PARIS – Future space tourists may be able to toast the view from orbit with fine Champagne: Designers have come up with a high-tech bottle for bubbly in zero gravity.
The Mumm Champagne house teamed up with designer Octave de Gaulle, who has specialized in conceiving of everyday objects for the final frontier, to develop the space-age bottles.
Journalists from several countries were to try the Champagne on Wednesday during a flight taking off from Reims, in the heart of France’s Champagne country.
The specially equipped Airbus A300 Zero-G plane will make a series of parabolic maneuvers, climbing steeply before plunging down to create 20-second spurts of weightlessness.

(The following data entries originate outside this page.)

(** ** The order of the published entries *)

Lemma byDayThenPeriod_le a b : byDayThenPeriod a b <= 0 <-> dayPeriodLe a b.
Proof.
  unfold byDayThenPeriod, dayPeriodLe.
  destruct (Entry.day a =? Entry.day b) eqn:E; cbn [negb].
  - apply Z.eqb_eq in E. lia.
  - apply Z.eqb_neq in E. lia.
Qed.

Lemma StronglySorted_weaken {A} (R S : A -> A -> Prop) l :
  (forall a b, R a b -> S a b) -> StronglySorted R l -> StronglySorted S l.
Proof.
  intros HRS. induction 1 as [|x xs Hs IH Hall]; constructor; [exact IH|].
  eapply Forall_impl; [|exact Hall]. intros y. apply HRS.
Qed.

Lemma sortBy_byDayThenPeriod es : StronglySorted dayPeriodLe (sortBy byDayThenPeriod es).
Proof.
  apply StronglySorted_weaken with (R := fun a b => byDayThenPeriod a b <= 0).
  - intros a b. apply byDayThenPeriod_le.
  - apply sortBy_sorted.
    + intros a b c. rewrite !byDayThenPeriod_le. unfold dayPeriodLe. lia.
    + intros a b. rewrite !byDayThenPeriod_le. unfold dayPeriodLe. lia.
Qed.

(** X4. The entries of a generated timetable are in timetable order: each
    entry is on an earlier day than every later entry of the list, or on the
    same day and in no later period. *)
Theorem X4_entries_sorted (L : Locale) infrastructure academic batchId rotations w :
  let r := fst (generateTimetable infrastructure academic batchId rotations w) in
  forall tt, GenerationResult.timetable r = Some tt ->
    StronglySorted dayPeriodLe (Timetable.entries tt).
Proof.
  intros r tt Htt.
  assert (GenerationResult.success r = true) as Hsuccess.
  { apply (generateTimetable_shape L infrastructure academic batchId rotations w).
    fold r. congruence. }
  destruct (generateTimetable_success L infrastructure academic batchId rotations w Hsuccess)
    as (tt' & batch & es & Htt' & _ & _ & Hentries & _).
  fold r in Htt'. assert (tt' = tt) as -> by congruence.
  rewrite Hentries. apply sortBy_byDayThenPeriod.
Qed.

Lemma X4_entries_sorted_witness :
  exists tt,
    GenerationResult.timetable
      (fst (@generateTimetable codeUnitLocale infra1 acadFull "b2" [] world0)) = Some tt /\
    StronglySorted dayPeriodLe (Timetable.entries tt).
Proof.
  eexists. split; [vm_compute; reflexivity|].
  apply (@X4_entries_sorted codeUnitLocale infra1 acadFull "b2" [] world0).
  vm_compute. reflexivity.
Defined.

(** ** The workload report and the workload gate *)

(** X5. The step-8 gate and the step-8 report agree: [validateWorkload]
    emits an explanation of level ERROR exactly when [hasWorkloadViolation]
    is true of the same faculty and entries. *)
Theorem X5_workload_report_matches_gate (L : Locale) faculty subjects entries :
  hasError (validateWorkload faculty subjects entries) =
  hasWorkloadViolation faculty subjects entries.
Proof.
  unfold validateWorkload, hasWorkloadViolation, calculateWorkload. cbv zeta.
  induction (sortBy _ faculty) as [|f fs IH]; [reflexivity|].
  cbn [map flat_map existsb]. rewrite !hasError_app, IH. f_equal.
  cbn [theoryPeriods theoryLimit labSessions labLimit isOverloaded].
  destruct (Qgtb _ (limTheoryPeriods _)), (Qgtb _ (limLabSessions _)); reflexivity.
Qed.

(** ** Sessions never outnumber the lab subjects *)

Lemma labLoop_sessions (L : Locale) batch sortedLabSubjects subject0 deptLabs lab0
    faculty existingEntries existingRotations : forall fuel st,
  sessionNumber st = subjectIndex st ->
  (sessionNumber st <= length sortedLabSubjects)%nat ->
  post (labLoop batch sortedLabSubjects subject0 deptLabs lab0 faculty existingEntries
          existingRotations fuel st)
       (fun st' => (sessionNumber st' <= length sortedLabSubjects)%nat).
Proof.
  induction fuel as [|fuel IH]; intros st Heq Hle; cbn [labLoop];
    [now apply post_ret|].
  destruct (_ && _) eqn:Hguard; [|now apply post_ret].
  apply andb_prop in Hguard as (Hindex & _). apply Nat.ltb_lt in Hindex.
  destruct (find _ _) as [slot|]; [|now apply post_ret].
  destruct (sortBy _ (filter _ faculty)) as [|faculty0 others].
  - apply IH; cbn [sessionNumber subjectIndex]; assumption.
  - eapply post_bind; [apply post_any|]. cbv beta. intros acc' _.
    destruct (_ && _).
    + apply post_ret. cbn [sessionNumber]. lia.
    + apply IH; cbn [sessionNumber subjectIndex]; lia.
Qed.

Lemma allocateLabs_success_subjects (L : Locale) batch labSubjects labs faculty
    existingEntries existingRotations :
  post (allocateLabsForBatch batch labSubjects labs faculty existingEntries
          existingRotations)
       (fun r => labSuccess r = true ->
          (MIN_LAB_SESSIONS_PER_WEEK <=
           length (filter (fun s =>
                     String.eqb (Subject.departmentId s) (Batch.departmentId batch) &&
                     (Subject.semester s =? Batch.semester batch)%Z) labSubjects))%nat).
Proof.
  unfold allocateLabsForBatch.
  rewrite <- (sortBy_length (fun a b => localeCompare (Subject.id a) (Subject.id b))
                (filter _ labSubjects)).
  destruct (sortBy _ (filter _ labSubjects)) as [|subject0 others];
    [apply post_ret; discriminate|].
  destruct (sortBy _ (filter _ labs)) as [|lab0 ?]; [apply post_ret; discriminate|].
  destruct (_ <? _)%nat; [apply post_ret; discriminate|].
  eapply post_bind.
  { apply labLoop_sessions; cbn [sessionNumber subjectIndex]; [reflexivity|lia]. }
  cbv beta. intros st Hst.
  destruct (_ <? _)%nat eqn:Hmin; apply post_ret; cbn [labSuccess]; [discriminate|].
  intros _. apply Nat.ltb_ge in Hmin. lia.
Qed.

Lemma filter_filter {A} (p q : A -> bool) l :
  filter p (filter q l) = filter (fun x => q x && p x) l.
Proof.
  induction l as [|x xs IH]; cbn; [reflexivity|].
  destruct (q x); cbn; [destruct (p x); now rewrite IH|exact IH].
Qed.

Lemma accumulateEntries_lab_subjects (L : Locale) infrastructure academic batch rotations :
  post (accumulateEntries infrastructure academic batch rotations)
       (fun acc => labsAllocated acc = true ->
                   (2 <= length (labSubjectsOf academic batch))%nat).
Proof.
  unfold accumulateEntries.
  eapply post_bind; [apply allocateLabs_success_subjects|].
  cbv beta. intros labResult Hlab.
  destruct (labSuccess labResult); cbn [negb]; [|apply post_ret; discriminate].
  assert (2 <= length (labSubjectsOf academic batch))%nat as Htwo.
  { specialize (Hlab eq_refl). rewrite filter_filter in Hlab.
    unfold labSubjectsOf. erewrite filter_ext; [exact Hlab|].
    intros s. cbv beta. now rewrite andb_assoc. }
  eapply post_bind; [apply post_any|]. cbv beta. intros ? _.
  eapply post_bind; [apply post_any|]. cbv beta. intros ? _.
  eapply post_bind; [apply post_any|]. cbv beta. intros ? _.
  eapply post_bind; [apply post_any|]. cbv beta. intros ? _.
  apply post_ret. now intros _.
Qed.

(** X6. A timetable is only ever generated for a batch with at least two
    LAB subjects in its department and semester: the allocation loop places
    at most one session per lab subject of the batch and success needs two
    sessions, so with fewer lab subjects generation fails whatever labs,
    faculty and free slots there are. *)
Theorem X6_success_needs_two_lab_subjects (L : Locale) infrastructure academic batchId
    rotations w :
  let r := fst (generateTimetable infrastructure academic batchId rotations w) in
  GenerationResult.success r = true ->
  exists batch,
    find (fun b => String.eqb (Batch.id b) batchId) (batches academic) = Some batch /\
    (2 <= length (labSubjectsOf academic batch))%nat.
Proof.
  cbv zeta. revert w.
  change (post (generateTimetable infrastructure academic batchId rotations)
            (fun r => GenerationResult.success r = true ->
               exists batch,
                 find (fun b => String.eqb (Batch.id b) batchId) (batches academic)
                 = Some batch /\
                 (2 <= length (labSubjectsOf academic batch))%nat)).
  unfold generateTimetable.
  destruct (isValid _); cbn [negb]; [|apply post_ret; discriminate].
  destruct (find _ _) as [batch|] eqn:Hfind; [|apply post_ret; discriminate].
  eapply post_bind; [apply accumulateEntries_lab_subjects|].
  cbv beta. intros acc Hacc.
  destruct (labsAllocated acc); cbn [negb]; [|apply post_ret; discriminate].
  destruct (hasWorkloadViolation _ _ _); [apply post_ret; discriminate|].
  intros w _. exists batch. split; [reflexivity|]. now apply Hacc.
Qed.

The target audience is not astronauts, who are not allowed to drink alcohol on the International Space Station.
But the coming wave of suborbital and orbital space tourism promoted by private operators such as Virgin Galactic and Amazon founder Jeff Bezos’s Blue Origin could prove an ebullient audience for cosmic connoisseurs.
“They won’t have to be performing any professional tasks onboard, so they’ll probably be able to drink a bit of alcohol,” said astronaut Jean-Francois Clervoy, who heads the company that operates the Airbus Zero-G.

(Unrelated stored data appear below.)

(** Outer loop, likewise, over the columns [cols]. *)
Lemma fill_columns_outcome (xx yy : list Q) (n : Z) (cols : list nat) :
  length xx = Z.to_nat n -> length yy = Z.to_nat n ->
  forall (g : list (list Q)) (w : world),
    List.NoDup cols -> Forall (fun i => i < Z.to_nat n) cols ->
    grid_dims (Z.to_nat n) g ->
    exists r evs s',
      call_seq predict
        (flat_map (fun i => map (fun j => [[nth i xx 0%Q; nth j yy 0%Q]]) (range n)) cols)
        (pstate w) = (evs, s')
      /\ for_each cols (fill_column predict xx yy n) g w = (r, mk_world s' (log w ++ evs))
      /\ ((exists g',
             r = inr g' /\ grid_dims (Z.to_nat n) g'
             /\ evs = flat_map (fun i =>
                        map (fun j => EvPredict [[nth i xx 0%Q; nth j yy 0%Q]]
                                                (inr (at2 g' j i))) (range n)) cols
             /\ forall j' i', ~ In i' cols -> at2 g' j' i' = at2 g j' i')
          \/ (exists e calls arg,
                r = inl e /\ evs = calls ++ [EvPredict arg (inl e)]
                /\ forallb is_return calls = true
                /\ length calls < length cols * Z.to_nat n)).
Proof.
  intros Hxx Hyy. induction cols as [|i cols IH]; intros g w Hnd Hlt Hg.
  - exists (inr g), [], (pstate w). simpl. unfold ret.
    rewrite app_nil_r, world_eta. split; [reflexivity|]. split; [reflexivity|].
    left. exists g. auto.
  - inversion Hnd as [|? ? Hnin Hnd']; subst.
    inversion Hlt as [|? ? Hi Hlt']; subst.
    destruct (lookup_lt_is_Some_2 xx i) as [xi Hxi]; [lia|].
    assert (Hrange : length (range n) = Z.to_nat n) by (unfold range; apply length_seq).
    destruct (fill_cells_outcome xx yy i xi (Z.to_nat n) (range n) Hxi Hyy Hi g w)
      as (r1 & evs1 & s1 & Hseq1 & Hrun1 & Hcases1); auto.
    { apply List.seq_NoDup. }
    { apply List.Forall_forall. intros j Hj. apply in_seq in Hj. lia. }
    cbn [flat_map]. rewrite call_seq_app.
    rewrite (nth_lookup_Some xx i 0%Q xi Hxi), Hseq1.
    destruct Hcases1 as [(g1 & -> & Hdims1 & Hevs1 & Hkeep1)
                        |(e & calls & arg & -> & Hevs1 & Hret1 & Hshort1)].
    2: { cbv beta iota. rewrite Hevs1, forallb_is_return_raise.
         exists (inl e), (calls ++ [EvPredict arg (inl e)]), s1.
         split; [reflexivity|].
         split; [cbn [for_each]; unfold bind; unfold fill_column at 1;
                 now rewrite Hrun1, Hevs1|].
         right. exists e, calls, arg. repeat split; auto. simpl. lia. }
    assert (Hall1 : forallb is_return evs1 = true)
      by (rewrite Hevs1; apply forallb_is_return_map).
    cbv beta iota. rewrite Hall1.
    destruct (IH g1 (mk_world s1 (log w ++ evs1)) Hnd' Hlt' Hdims1)
      as (r & evs & s' & Hseq & Hrun & Hcases).
    cbn [pstate log] in Hseq, Hrun. rewrite Hseq.
    exists r, (evs1 ++ evs), s'.
    split; [reflexivity|].
    split.
    { cbn [for_each]. unfold bind. unfold fill_column at 1.
      rewrite Hrun1, Hrun. now rewrite <- app_assoc. }
    destruct Hcases as [(g' & -> & Hdims & Hevs & Hkeep)
                       |(e & calls & arg & -> & Hevs & Hret & Hshort)].
    + left. exists g'. split; [reflexivity|]. split; [exact Hdims|]. split.
      * rewrite Hevs, Hevs1. f_equal. apply map_ext. intros j.
        now rewrite (Hkeep j i Hnin).
      * intros j' i' Hcond. rewrite Hkeep.
        -- apply Hkeep1. left. intros ->. apply Hcond. now left.
        -- intros Hin. apply Hcond. now right.
    + right. exists e, (evs1 ++ calls), arg.
      split; [reflexivity|]. split; [now rewrite Hevs, <- app_assoc|].
      split.
      * rewrite forallb_app, Hret, Hevs1, forallb_is_return_map. reflexivity.
      * rewrite length_app, Hevs1, length_map, Hrange. simpl. lia.
Qed.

In zero gravity, the challenge is quite simply to get the wine out of the bottle.
“You could imagine drinking it with a straw,” said physicist Gerard Liger-Belair, who consulted on the project — though it is unlikely you would ever find a Champagne fan stooping to such an indignity.
In search of a more elegant solution, around three years ago the Mumm team turned to De Gaulle — a great-grand-nephew of the French wartime leader Charles de Gaulle — who came up with a bottle divided into two chambers.

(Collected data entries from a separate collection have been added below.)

(** * engine.py: the training engine of pytorch_helper_modules

    A shallow embedding of [train_step], [test_step] and [train] from
    [engine.py].  Tensor entries and Python floats are carried by real
    numbers; the softmax of the accuracy computation rounds every operation to
    float32, the sums and quotients of the metrics are exact.  The objects the
    engine is handed (model, loss function, optimizer, scheduler, data
    loaders) are parameters of the development, and the state they carry lives
    in an explicit [world] that is threaded through a state-and-exception
    monad. *)

From Stdlib Require Import List ZArith Reals Lra Lia Bool Arith.
From Stdlib Require Import Permutation.
From Stdlib.Strings Require Byte.
Import ListNotations.

Set Implicit Arguments.

(** ** Python values and exceptions *)

(** The exceptions the engine can raise.  [ZeroDivisionError] is Python's own,
    raised by [/] on an [int] or [float] with a zero divisor; [RuntimeError] is
    what torch raises on a shape mismatch or an unusable device; [IndexError]
    is what [torch.argmax] raises when the reduced dimension is empty;
    [AttributeError] is what [.item()] raises on a plain number. *)
Inductive exn : Type :=
  | ZeroDivisionError
  | RuntimeError
  | IndexError
  | AttributeError.

(** The accumulators of the engine start as the [int] 0 and become a 0-d tensor
    (the loss) or a [float] (the accuracy) once a batch has been added. *)
Inductive pyval : Type :=
  | PyInt (z : Z)
  | PyFloat (r : R)
  | Tensor (r : R).

Definition val_of (v : pyval) : R :=
  match v with
  | PyInt z => IZR z
  | PyFloat r => r
  | Tensor r => r
  end.

(** [a + b]: a tensor operand makes the sum a tensor, otherwise a float operand
    makes it a float. *)
Definition py_add (a b : pyval) : pyval :=
  match a, b with
  | PyInt x, PyInt y => PyInt (x + y)
  | Tensor x, _ => Tensor (x + val_of b)
  | _, Tensor y => Tensor (val_of a + y)
  | _, _ => PyFloat (val_of a + val_of b)
  end.

(** [a / n] for an [int] n.  Python numbers raise on a zero divisor; a tensor
    does not (torch would produce nan or inf there). *)
Definition py_truediv (a : pyval) (n : nat) : exn + pyval :=
  match a with
  | Tensor x => inr (Tensor (x / INR n))
  | _ => if Nat.eqb n 0 then inl ZeroDivisionError
         else inr (PyFloat (val_of a / INR n))
  end.

(** [v.item()] *)
Definition item (v : pyval) : exn + R :=
  match v with
  | Tensor r => inr r
  | _ => inl AttributeError
  end.

(** ** float32 *)

(** The model's logits are float32 tensors, and [torch.softmax] computes in
    float32: every operation returns the float32 number nearest to the exact
    result.  The exponent range is left unbounded (no overflow to infinity, no
    subnormal numbers). *)
Module Float32.

(** The binary exponent of a non-zero number: the [e] with
    [2^e <= |x| < 2^(e+1)]. *)
Definition exponent (x : R) : Z := Int_part (ln (Rabs x) / ln 2).

(** The distance of neighbouring float32 numbers around [x]: 24 significant
    bits. *)
Definition ulp (x : R) : R := powerRZ 2 (exponent x - 23).

(** The nearest integer, a tie going to the even one. *)
Definition nearest_even (x : R) : Z :=
  let n := Int_part x in
  if Rlt_dec (x - IZR n) (1 / 2) then n
  else if Rlt_dec (1 / 2) (x - IZR n) then (n + 1)%Z
  else if Z.even n then n else (n + 1)%Z.

(** Round to nearest, ties to even. *)
Definition round (x : R) : R :=
  if Req_dec_T x 0 then 0%R
  else (IZR (nearest_even (x / ulp x)) * ulp x)%R.

(** The unit roundoff [2^-24]. *)
Definition u : R := / 16777216.

End Float32.

(** ** The torch operations of the accuracy computation *)

Module Torch.

(** The largest entry of a row. *)
Definition row_max (row : list R) : R := fold_right Rmax (hd 0%R row) row.

(** [exp(x - max)], the numerator of the softmax of [x] in its row. *)
Definition shifted_exp (row : list R) (x : R) : R :=
  Float32.round (exp (Float32.round (x - row_max row))).

(** The sum of the numerators of a row. *)
Definition denominator (row : list R) : R :=
  fold_left (fun acc e => Float32.round (acc + e))
    (map (shifted_exp row) row) 0%R.

Definition softmax_entry (row : list R) (x : R) : R :=
  Float32.round (shifted_exp row x / denominator row).

(** [torch.softmax(t, dim=1)] on one row: the row's maximum is subtracted,
    the differences are exponentiated and divided by their sum. *)
Definition softmax_row (row : list R) : list R := map (softmax_entry row) row.

Definition softmax (t : list (list R)) : list (list R) := map softmax_row t.

(** The softmax keeps the strict order of the entries of a row. *)
Definition keeps_order (row : list R) : Prop :=
  forall a b : R, In a row -> In b row -> (a < b)%R ->
    (softmax_entry row a < softmax_entry row b)%R.

(** Index of the first maximal entry, scanning from index [i] with the best
    entry so far [best] at index [bi]. *)
Fixpoint argmax_from (best : R) (bi i : nat) (l : list R) : nat :=
  match l with
  | [] => bi
  | x :: l' =>
      if Rlt_dec best x then argmax_from x i (S i) l'
      else argmax_from best bi (S i) l'
  end.

(** [torch.argmax] over one row: the index of the first maximal value; an
    empty row is an error. *)
Definition argmax_row (row : list R) : exn + nat :=
  match row with
  | [] => inl IndexError
  | x :: l => inr (argmax_from x 0 1 l)
  end.

(** [torch.argmax(t, dim=1)] *)
Fixpoint argmax (t : list (list R)) : exn + list Z :=
  match t with
  | [] => inr []
  | row :: t' =>
      match argmax_row row with
      | inl e => inl e
      | inr i =>
          match argmax t' with
          | inl e => inl e
          | inr l => inr (Z.of_nat i :: l)
          end
      end
  end.

Fixpoint zip_eq (a b : list Z) : list bool :=
  match a, b with
  | x :: a', y :: b' => Z.eqb x y :: zip_eq a' b'
  | _, _ => []
  end.

(** [torch.eq(a, b)] on 1-d tensors, with broadcasting of a one-element
    operand; any other difference of sizes is an error. *)
Definition eq (a b : list Z) : exn + list bool :=
  if Nat.eqb (length a) (length b) then inr (zip_eq a b)
  else match a, b with
       | _, [y] => inr (map (fun x => Z.eqb x y) a)
       | [x], _ => inr (map (fun y => Z.eqb x y) b)
       | _, _ => inl RuntimeError
       end.

(** [t.sum().item()] of a boolean tensor: the number of [True] entries. *)
Definition sum_item (l : list bool) : nat := length (filter (fun b => b) l).

End Torch.

(** ** The world the engine acts on *)

Inductive device : Type := cpu | cuda.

The Champagne is in the upper portion; below is a finger-controlled valve that uses the Champagne’s carbon dioxide to eject small amounts of wine, which emerges as foam.
The next trick was to stop the wine from streaming across the cabin. De Gaulle created an aluminum strip that forms a ring over the bottle’s top to capture a sphere of bubbly.
“Then you rotate the bottle and the foam sphere is released,” he said in his Paris workshop.
Drinkers can then scoop the wine out of the air using a tiny long-stemmed glass that resembles an egg cup.
Clervoy said the moment the foam turns to liquid in the mouth is a sensation that can’t be matched on Earth. “It’s really magical because the Champagne lands not just on your tongue but on the palate, the cheeks — the gastronomic sensations are magnified.”
Mumm is now looking for a partner, either a public space agency or one of the private upstarts.
De Gaulle plans to refine his prototype, and maybe one day astronauts might be able to ring in a new year while on a mission.
“There has always been a bit of alcohol in space, even if it’s officially prohibited,” he said.